Editorial

Back in the Saddle Again

By D.J. Trindle


When I saw the short article in the L. A. Times referring to a "vampire cult" in connection with a Florida murder case, my first thought was "Tell me they didn't blame Vampire: The Masquerade." My prayers were answered for a week -- but a following article mentioned that cult members were players of "a bestselling roleplaying game." Oh, swell.

The Orlando Sentinel has been carrying the story -- it's in their jurisdiction -- and from their coverage, it would appear that the local police are treating the roleplaying game as the motive. Set the Wayback Machine for the late Seventies, kids; we're back to that old time hysteria, this time with a tragically hip new taste!
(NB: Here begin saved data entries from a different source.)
(** C5, as the code has it: [playFromBase64] starts a new source and
    leaves every source that is already playing playing; it does not stop
    the previous one. So at most one source is active as long as playback
    is started only while none is active, which is what the component
    aims at by offering Listen only while [isPlaying] is false and by
    calling [stopAudio] before a new story is generated. In every state
    reached that way, [stopAudio] leaves no source active and clears the
    reference and the flag; and the [ended] event of the active source
    leaves no source active and clears the flag, the reference staying
    where it was. *)
Theorem playback_exclusive_when_started_idle
    (atob : string -> option string) `{parser : !JSONParse StoryResponse}
    (evs : list SG.Event) (st0 : SG.State) (w0 : World) :
  tracked st0 ->
  SG.listen_only_when_idle atob evs (st0, w0) = true ->
  let st := fst (SG.run atob evs (st0, w0)) in
  SG.at_most_one_active st
  /\ ((forall m, SG.playing (SG.stopAudio st) m = false)
      /\ SG.sourceNodeRef (SG.stopAudio st) = None
      /\ SG.isPlaying (SG.stopAudio st) = false)
  /\ (forall n, SG.playing st n = true ->
        (forall m, SG.playing (SG.onended n st) m = false)
        /\ SG.isPlaying (SG.onended n st) = false
        /\ SG.sourceNodeRef (SG.onended n st) = SG.sourceNodeRef st)
  /\ (forall (base64 : string) (w : World) (n : nat),
        SG.playing st n = true ->
        SG.playing (fst (SG.playFromBase64 atob base64 st w)) n = true).
Proof.
  intros Htr0 Hidle st.
  assert (Htr : tracked st) by (now apply run_tracked).
  split; [|split; [|split]].
  - intros i j Hi Hj. pose proof (Htr i Hi). pose proof (Htr j Hj). congruence.
  - split; [now apply stopAudio_silences | apply stopAudio_ref].
  - intros n Hn. split; [|split].
    + intros m. rewrite onended_playing.
      destruct (Nat.eqb_spec m n) as [->|Hne]; [apply andb_false_r|].
      rewrite andb_true_r.
      destruct (SG.playing st m) eqn:Hm; [|reflexivity].
      pose proof (Htr m Hm). pose proof (Htr n Hn). congruence.
    + unfold SG.onended.
      apply playingIn_lookup in Hn as (node & Hnode & _).
      unfold SG.playing in *. now rewrite Hnode.
    + apply onended_ref.
  - intros base64 w n Hn.
    destruct (playFromBase64_cases atob base64 st w)
      as [[Hnodes _]|(samples & Hnodes & _)];
      unfold SG.playing in *; rewrite Hnodes; [exact Hn|].
    rewrite playingIn_started, Hn. reflexivity.
Qed.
Many of us have been through this before, of course; fifteen or so years ago, there was a spate of anti-D&D nonsense designed to convince parents that the ol' devil roleplaying was going to cause them kids to kill themselves and each other. Things died down after an eventful eighteen months or so, and it's been quiet for a while. Despite the occasional update from the field (SHADIS #7 had a cover article on the loons, and the CAR RPG does yeoman work supervising RPG activity), we've gotten pretty comfortable being ignored by the rest of the world. Well, saddle back up, folks, because it's time to face the anti-RPG brigade again.

The trick, of course, is to explain what role playing is to a third party, who may well be biased against such activities in the first place. Simple enough, but our opening "It's cops and robbers with funny dice" is occasionally met with "It's graven images and Euclidean Humanism! Burn, infidel!" (Remember, don't debate these particular folks; nod politely and flee.) Still, it seems that it would be useful to try another tactic with the more reasonable people, one not based on kids' games.
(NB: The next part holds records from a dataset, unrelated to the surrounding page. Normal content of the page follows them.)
(* ===== verification/Prelude.v ===== *)
(** * PgBouncer: a verification library

    PgBouncer is a connection pooler for PostgreSQL: clients connect to it as to
    a server, and their packets are relayed over a smaller number of server
    connections.  This library models its core in Rocq, as functions translated
    from the C code, and proves what makes that code correct.

    ** The program

    - Bytes.  A socket is read into a fixed block (include/iobuf.h) by the stream
      buffer (src/sbuf.c), whose callback looks at each packet header
      (src/proto.c over lib/usual/mbuf.h) and says whether the packet is sent on,
      skipped or handled.  Packets of its own PgBouncer builds with src/pktbuf.c.
    - Connections.  src/objects.c moves clients and servers between the lists of
      their pool, links a client to a server, opens connections within the
      configured limits, closes them, and passes on cancel requests.
    - Work.  src/client.c and src/server.c handle the packets of a linked pair and
      decide when the server goes back to the pool.  Requests not yet answered
      are kept in a queue; named prepared statements are renamed and prepared
      again on other servers (src/prepare.c, src/messages.c).
    - Session parameters.  src/varcache.c keeps what clients and servers have set,
      with shared strings (lib/usual/strpool.c over cbtree.c), and brings a server
      to the values of its next client with commands quoted by lib/usual/pgutil.c.
    - Logins.  src/hba.c decides from the HBA and ident files how a client has to
      authenticate; src/scram.c authenticates clients, and PgBouncer to servers,
      with the routines of src/common.
    - Tables.  Users are kept in AA trees (lib/usual/aatree.c).

    ** Conventions

    This file has the outcome monad [res]: [Ok], [Fatal] for a failed Assert or
    fatal(), [Undef] for undefined behaviour (an access outside a block, through
    NULL or to freed memory), and [NoFuel].  [SM] threads a state through it.
    Integers are [Z] with the reductions of their C type written out ([u32],
    [s32], ...); a block of memory is the list of its bytes; an object that is
    shared is an entry of a store under a name.  What the code calls outside the
    repository (kernel, libevent, allocator, TLS) is an argument: a class with
    the documented behaviour as laws, or an oracle for the outcome of each call.

    A theorem that code returns is stated as such: the result is [Ok], which
    excludes the other three outcomes.  Where recursion is not structural it has
    fuel, and running out of it is [NoFuel], shown not to happen:
    - stream buffer loops: each turn moves or parses bytes of the block (SBuf);
    - closing a connection may close others: the depth [disconnect_depth] is enough
      for the states that can be reached (Terminate);
    - searches in trees: as many steps as there are nodes (AAHeap) or bits in the
      longest key (CBTree);
    - name lists of HBA rules: two turns more than characters are left, one per
      token; nested name files: the number of descriptors [fds], after which the
      open fails as it does in the program (HBAParse, Access);
    - SHA-256: one turn per 64 bytes of data, SCRAM attributes: two characters per
      turn, both bounded by the length of the data (Sha2, ScramSafety);
    - decimal numbers: twenty digits hold 64 bits (this file).

    ** Files and theorems

    Bytes: Protocol (include/common/protocol.h), MBuf, PktBuf, Proto, Messages,
    IOBuf, SBuf, each after the source of that name.  Packets are built and
    read back as the protocol says, [Proto.get_header] is the header grammar, and
    [SBuf.sbuf_relays_stream] shows that what arrives at the other side is what
    the callback decided, however reads and sends are cut.

    Connections: PoolSpec is an abstract pool with its invariants; World the
    store of sockets, pools, databases and users (include/bouncer.h); Objects,
    Launch and Cancel the operations of src/objects.c and Janitor the scans of
    src/janitor.c over unused servers, shown to make only steps of PoolSpec;
    Limits and Terminate the limits and that calls return; Pooler the
    reachable states: links are exclusive, lists match states, counts are exact;
    Isolation and Serving what an operation does to others.

    Work: Refs has counting tools; Prepare is src/prepare.c with the queue of
    requests; Statements, Transparent and Contract the contract that a client's
    statement names are its own, over all runs in which memory suffices, as long
    as no request was undone on the server, and what undoing leaves behind; Work
    has the packet handlers of src/client.c and src/server.c, Relay shows that
    answers come in turn, also through errors and COPY, Idle that a server is
    released only when it is idle or has been sent a test query only.

    Session parameters: CBTree (a finite map), Quote (literals read back by
    PostgreSQL's lexical rules), Varcache, Params (exact reference counts) and
    Session: after the commands are executed the server has the client's values,
    but for those too long for the buffer they are quoted in.

    Logins: Inet (addresses as texts), StrSet, Tokens, HBA, HBANet, HBAParse are
    src/hba.c; Access states what a file of rules means and that the loaded rules
    decide so.  Base64, Sha2, Hmac and ScramCommon are the routines of src/common
    with their standards as specifications; Scram is src/scram.c with its callers
    in src/client.c and src/proto.c; ScramText, ScramExchange and ScramSafety show
    that secrets read back, that both sides of an exchange accept each other when
    they share the password, that keys can be passed through, and that nothing
    but a proof for this exchange is accepted.

    Tables: AATree, AABalance and AAHeap: the tree is balanced and is a sorted list.

    What the code does wrong is stated by theorems as well: in the modules named
    Findings, and by [Contract.parse_oom_leaves_freed_entries],
    [Contract.failed_parse_keeps_name], [Contract.undo_can_invent_statement],
    [Idle.test_released_unanswered] and [Isolation.held_server_escapes_dirty_tag].

    ** Not modelled

    Out of reach of a shallow model: TLS, DNS, PAM, LDAP and the event loop, which
    are calls into other libraries and the kernel; they are parameters where the
    code above depends on them.  Left out for their size: the startup packet and
    the choice of the pool in src/client.c and src/server.c, the admin console
    (src/admin.c), the timeouts of src/janitor.c, the configuration files
    (src/loader.c, src/main.c), SASLprep with its Unicode tables (a parameter of
    Scram), MD5, SHA-224/384/512 (never selected) and the unused parts of libusual.
    Within the modelled parts log messages, statistics and the printing of SHOW
    tables are left out, and so is the cleanup after a failed allocation where a
    file says that allocations succeed. *)

From stdpp Require Import base list option numbers strings.
From Stdlib Require Export ZArith Lia.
SHADIS is based in LA so let me try a regional analogy: RPGs are creative scriptwriting. The GM determines the plot and the twists in it, while the playing characters improvise dialogue and characterization in response to the GM's plot and characters. (It's no coincidence that West End has built a successful company based almost entirely on cinematic licenses Star Wars, Indiana Jones, Species.... ) This approach seems a bit more "grown-up" than some of the classics, and may well calm down a worried Inside Edition-watching relative.

Now, since the RPG industry's yearly net could be dropped onto the receipts of ID4 without a ripple, our profile is proportionally lower than Hollywood's. This means that when one of our differently sane compatriots goes postal (in Florida), most people thinsc, "Ah -- roleplayers! Tools of Satan! Figures."
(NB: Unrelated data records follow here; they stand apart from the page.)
(* ===== verification/Protocol.v ===== *)
(** * Wire protocol codes (include/common/protocol.h, include/bouncer.h, include/proto.h)

    Message type bytes by their names in the headers, the codes of the
    untyped startup packets, and the two header lengths. *)

From S2P Require Import Prelude.

(** ** Requests of the frontend *)
Definition PqMsg_Bind : Z := 66.
Definition PqMsg_Close : Z := 67.
Definition PqMsg_Describe : Z := 68.
Definition PqMsg_Execute : Z := 69.
Definition PqMsg_FunctionCall : Z := 70.
Definition PqMsg_Flush : Z := 72.
Definition PqMsg_Parse : Z := 80.
Definition PqMsg_Query : Z := 81.
Definition PqMsg_Sync : Z := 83.
Definition PqMsg_Terminate : Z := 88.
Definition PqMsg_CopyFail : Z := 102.
Definition PqMsg_PasswordMessage : Z := 112.
Definition PqMsg_SASLInitialResponse : Z := 112.
Definition PqMsg_SASLResponse : Z := 112.

(** ** Responses of the backend *)
Definition PqMsg_ParseComplete : Z := 49.
Definition PqMsg_BindComplete : Z := 50.
Definition PqMsg_CloseComplete : Z := 51.
Definition PqMsg_NotificationResponse : Z := 65.
Definition PqMsg_CommandComplete : Z := 67.
Definition PqMsg_DataRow : Z := 68.
Definition PqMsg_ErrorResponse : Z := 69.
Definition PqMsg_CopyInResponse : Z := 71.
Definition PqMsg_CopyOutResponse : Z := 72.
Definition PqMsg_EmptyQueryResponse : Z := 73.
Definition PqMsg_BackendKeyData : Z := 75.
Definition PqMsg_NoticeResponse : Z := 78.
Definition PqMsg_AuthenticationRequest : Z := 82.
Definition PqMsg_ParameterStatus : Z := 83.
Definition PqMsg_RowDescription : Z := 84.
Definition PqMsg_FunctionCallResponse : Z := 86.
Definition PqMsg_CopyBothResponse : Z := 87.
Definition PqMsg_ReadyForQuery : Z := 90.
Definition PqMsg_NoData : Z := 110.
Definition PqMsg_PortalSuspended : Z := 115.
Definition PqMsg_ParameterDescription : Z := 116.
Definition PqMsg_NegotiateProtocolVersion : Z := 118.

(** ** Both directions *)
Definition PqMsg_CopyDone : Z := 99.
Definition PqMsg_CopyData : Z := 100.

(** ** Untyped packets (bouncer.h) *)
Definition PKT_STARTUP_V2 : Z := 131072.
Definition PKT_STARTUP_V3 : Z := 196608.
Definition PKT_STARTUP_V3_UNSUPPORTED : Z := 196609.
Definition PKT_STARTUP_V4 : Z := 262144.
Definition PKT_CANCEL : Z := 80877102.
Definition PKT_SSLREQ : Z := 80877103.
Definition PKT_GSSENCREQ : Z := 80877104.

(** ** Header lengths (proto.h) *)
Definition OLD_HEADER_LEN : Z := 8.
Definition NEW_HEADER_LEN : Z := 5.

(** ** Sizes (bouncer.h, prepare.h) *)
Definition MAX_PASSWORD : Z := 65531.
Definition MAX_SERVER_PREPARED_STMT_NAME : Z := 31.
Continuing my cinematic parallel, nobody called for Jodie Foster to stop making films when Hinckley shot President Reagan back in 1981 in order to get himself a date with her. It wasn't proposed that movies drove him over the edge, he was a kook who happened to fixate on Jodie. Same way with the vampire cultists: We're hip blood-drinkn' undead! Ooo, there's a role-playing game about that? Sign us up!"

I want to be clear that I'm not taking a stand in defense of murder. Whoever committed murder in that Fbrida suburb owes society a debt which cannot possibly cannot be paid. But I am defending role playing, and I'm foursquare against blaming role playing for societal ills. The only thing I think most RPGs can be accountable for is the size of gamer waistlines compared to those of people with less sedentary hobbies.

RPGs don't kill people, and they don't make people kill each other. They're a social hobby, they give people a chance to get together with friends a couple times a week, and occasionally they give people a chance to do something heroic--in character, in the context of the game. How better to spend a Wednesday night?